The flexible tubing is made from textile (T), shaped to form a tubing either from the actual textile processing, or by joining a cut-out length of textile plate to form a tubing. Said joining may be by way of stitching with thread, gluing, or other usable joining methods, depending on the intended use of the finished tubing.

After joining, the textile tubing (T) is disposed on a rod having dimensions matching the internal dimensions of the textile tubing. Method is chosen depending on whether the corrugations (K) of the tubing are to be uniform, helical (S), unbroken rings (R), or are to have an uneven pattern along the tubing. In the case of controlled corrugations (K), it will be necessary to dispose a strand or the like at the individual foldings. The textile is subsequently folded over the rod by pressing it together along the rod, the textile alternatingly being folded towards and away from the axial center of the tubing, thereby creating corrugations (K) internally and externally axially to the tubing.

In the case of wool or felt, the textile (T) is either boiled or steamed so as to retain its shape after removal of any strands from tubing.
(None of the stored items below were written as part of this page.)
(** X11: [GeneratePatient] returns a record for every id and every random
    source, without an index out of range: the record has the id given, first
    and last name, physician, insurer and blood type from their tables,
    gender Male or Female, one to three diagnosis codes, at most four
    medications and one or two allergies from their tables, and a date of
    birth 18 to 89 years, 0 to 11 months and 0 to 27 days before now.  For a
    non-empty id [Validate] accepts it, or rejects it for a date of birth in
    the future only. *)
Theorem GeneratePatient_shape
    (AddDate : Metrics.Time -> Z -> Z -> Z -> Metrics.Time)
    (now_dob now_visit : Metrics.Time) (id : string) (src : nat -> Z)
    (k : nat) :
  exists p k',
    GeneratePatient AddDate now_dob now_visit id src k = Ok (p, k')
    /\ ID p = id
    /\ FirstName p ∈ firstNames /\ LastName p ∈ lastNames
    /\ (Gender p = "Male" \/ Gender p = "Female")
    /\ (1 <= length (DiagnosisCodes p) <= 3)%nat
    /\ Forall (fun x => x ∈ diagnosisCodes) (DiagnosisCodes p)
    /\ (length (Medications p) <= 4)%nat
    /\ Forall (fun x => x ∈ medications) (Medications p)
    /\ (1 <= length (Allergies p) <= 2)%nat
    /\ Forall (fun x => x ∈ allergies) (Allergies p)
    /\ PrimaryPhysician p ∈ physicians
    /\ InsuranceProvider p ∈ insuranceProviders
    /\ BloodType p ∈ bloodTypes
    /\ (exists years months days,
          18 <= years <= 89 /\ 0 <= months <= 11 /\ 0 <= days <= 27
          /\ DateOfBirth p = AddDate now_dob (- years) (- months) (- days))
    /\ (id <> "" ->
        forall now, Validate now p = None
          \/ Validate now p = Some "date of birth cannot be in the future").
Proof.
  unfold GeneratePatient, mbind, Rand_bind.
  draw. draw. draw. draw.
  pick_many dl Hdlen Hdall.
  draw.
  pick_many ml Hmlen Hmall.
  draw.
  pick_many al Halen Haall.
  draw. draw. draw. draw.
  draw. pick fname Hfirst.
  draw. pick lname Hlast.
  draw. pick phys Hphys.
  draw. pick ins Hins.
  draw. pick blood Hblood.
  unfold mret, Rand_ret.
  eexists _, _. split; [reflexivity|]. cbn [ID FirstName LastName Gender
    DiagnosisCodes Medications Allergies PrimaryPhysician InsuranceProvider
    BloodType DateOfBirth].
  pose proof (Z.mod_pos_bound (src k) 72 ltac:(lia)) as By.
  pose proof (Z.mod_pos_bound (src (S k)) 12 ltac:(lia)) as Bm.
  pose proof (Z.mod_pos_bound (src (S (S k))) 28 ltac:(lia)) as Bd.
  pose proof (Z.mod_pos_bound (src (S (S (S k)))) 3 ltac:(lia)) as Bdc.
  split; [reflexivity|]. split; [exact Hfirst|]. split; [exact Hlast|].
  split.
  { match goal with |- (if ?b then _ else _) = _ \/ _ => destruct b; auto end. }
  split.
  { rewrite Hdlen. unfold Int64.add.
    rewrite wrap_small by (unfold Int64.min_int, Int64.max_int; lia). lia. }
  split; [exact Hdall|].
  split.
  { rewrite Hmlen.
    match goal with |- (Z.to_nat (?a mod 5) <= 4)%nat =>
      pose proof (Z.mod_pos_bound a 5 ltac:(lia)) end. lia. }
  split; [exact Hmall|].
  split.
  { rewrite Halen.
    match goal with |- context [?a mod 3 =? 0] =>
      pose proof (Z.mod_pos_bound a 3 ltac:(lia));
      destruct (Z.eqb_spec (a mod 3) 0) end; lia. }
  split; [exact Haall|].
  split; [exact Hphys|]. split; [exact Hins|]. split; [exact Hblood|].
  split.
  { exists (src k mod 72 + 18), (src (S k) mod 12), (src (S (S k)) mod 28).
    split; [lia|]. split; [lia|]. split; [lia|].
    unfold Int64.add, Int64.sub.
    rewrite (wrap_small (src k mod 72 + 18))
      by (unfold Int64.min_int, Int64.max_int; lia).
    rewrite !(wrap_small (0 - _))
      by (unfold Int64.min_int, Int64.max_int; lia).
    reflexivity. }
  intros Hid now. unfold Validate.
  cbn [ID FirstName LastName DateOfBirth].
  destruct (String.eqb_spec id ""); [contradiction|].
  assert (Hf : String.eqb fname "" = false).
  { apply String.eqb_neq. intros ->. revert Hfirst. compute_done. }
  assert (Hl : String.eqb lname "" = false).
  { apply String.eqb_neq. intros ->. revert Hlast. compute_done. }
  rewrite Hf, Hl. simpl. destruct (_ <? _); auto.
Qed.

End Generate.

(** ** The load test *)

Section LoadPlan.
Import Go Metrics Samples Float64 Loadtest.

Lemma total_app (l l' : list Z) : total (l ++ l') = total l + total l'.
Proof.
  induction l as [|x l IH]; [reflexivity|].
  change (total ((x :: l) ++ l')) with (x + total (l ++ l')).
  change (total (x :: l)) with (x + total l). lia.
Qed.

Lemma plan_sum (q r : Z) (n : nat) :
  0 <= r -> 0 <= q -> q + 1 <= Int64.max_int ->
  total (numRequests q r <$> seqZ 0 (Z.of_nat n))
  = Z.of_nat n * q + Z.min (Z.of_nat n) r.
Proof.
  intros Hr Hq Hmax. induction n as [|n IH].
  { change (0 = 0 * q + Z.min 0 r). lia. }
  rewrite seqZ_S, fmap_app, total_app, IH, Nat2Z.inj_succ.
  unfold total, numRequests. simpl. unfold Int64.add.
  rewrite wrap_small by (unfold Int64.min_int, Int64.max_int in *; lia).
  destruct (Z.ltb_spec (0 + Z.of_nat n) r); lia.
Qed.

(** The numbers of requests that [runTest] hands to its clients. *)
Lemma plan_numbers (config : LoadTestConfig) :
  0 <= TotalRequests config < Int64.max_int ->
  0 < Concurrency config <= Int64.max_int ->
  exists numbers,
    plan config = Ok numbers
    /\ Z.of_nat (length numbers) = Concurrency config
    /\ total numbers = TotalRequests config
    /\ Forall (fun n => TotalRequests config / Concurrency config <= n
                        <= TotalRequests config / Concurrency config + 1)
         numbers.
Proof.
  intros Ht Hc. unfold plan, quo, rem.
  destruct (Z.eqb_spec (Concurrency config) 0); [lia|].
  rewrite Z.quot_div_nonneg, Z.rem_mod_nonneg by lia.
  pose proof (Z.div_mod (TotalRequests config) (Concurrency config) ltac:(lia))
    as Hdm.
  pose proof (Z.mod_pos_bound (TotalRequests config) (Concurrency config)
                ltac:(lia)) as Hr.
  assert (Hq : 0 <= TotalRequests config / Concurrency config
               <= TotalRequests config).
  { split; [apply Z.div_pos; lia|].
    apply Z.div_le_upper_bound; [lia|]. nia. }
  rewrite wrap_small by (unfold Int64.min_int, Int64.max_int in *; lia).
  eexists. split; [reflexivity|].
  split; [rewrite length_fmap, length_seqZ; lia|]. split.
  - replace (seqZ 0 (Concurrency config))
      with (seqZ 0 (Z.of_nat (Z.to_nat (Concurrency config))))
      by (rewrite Z2Nat.id; [reflexivity|lia]).
    rewrite plan_sum by lia. rewrite Z2Nat.id by lia. lia.
  - apply Forall_fmap, Forall_forall. intros i _. simpl.
    unfold numRequests, Int64.add.
    rewrite wrap_small by (unfold Int64.min_int, Int64.max_int in *; lia).
    destruct (_ <? _); lia.
Qed.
Subsequently, the textile is treated, for example by dipping it into liquid latex (L), such that the entire textile gets soaked with the latex, after which it is remounted on the rod until dry. Depending on the construction of the tubing with the thickness, density, and type of textile relatively to thickness and kind of the treatments (L), the tubing may have many different degrees of softness that may be useful for different types of application. For mobile fittings in the ventilation trade, the tubing has optimally a soft structure of a relatively thin wool-textile (T) with a latex (L) and/or silicone treatment, which affects the flexibility minimally, but which imparts extra strength to the flexible tubing structure, encapsulates loose fibers, and increases air density and the air flow in the tubing.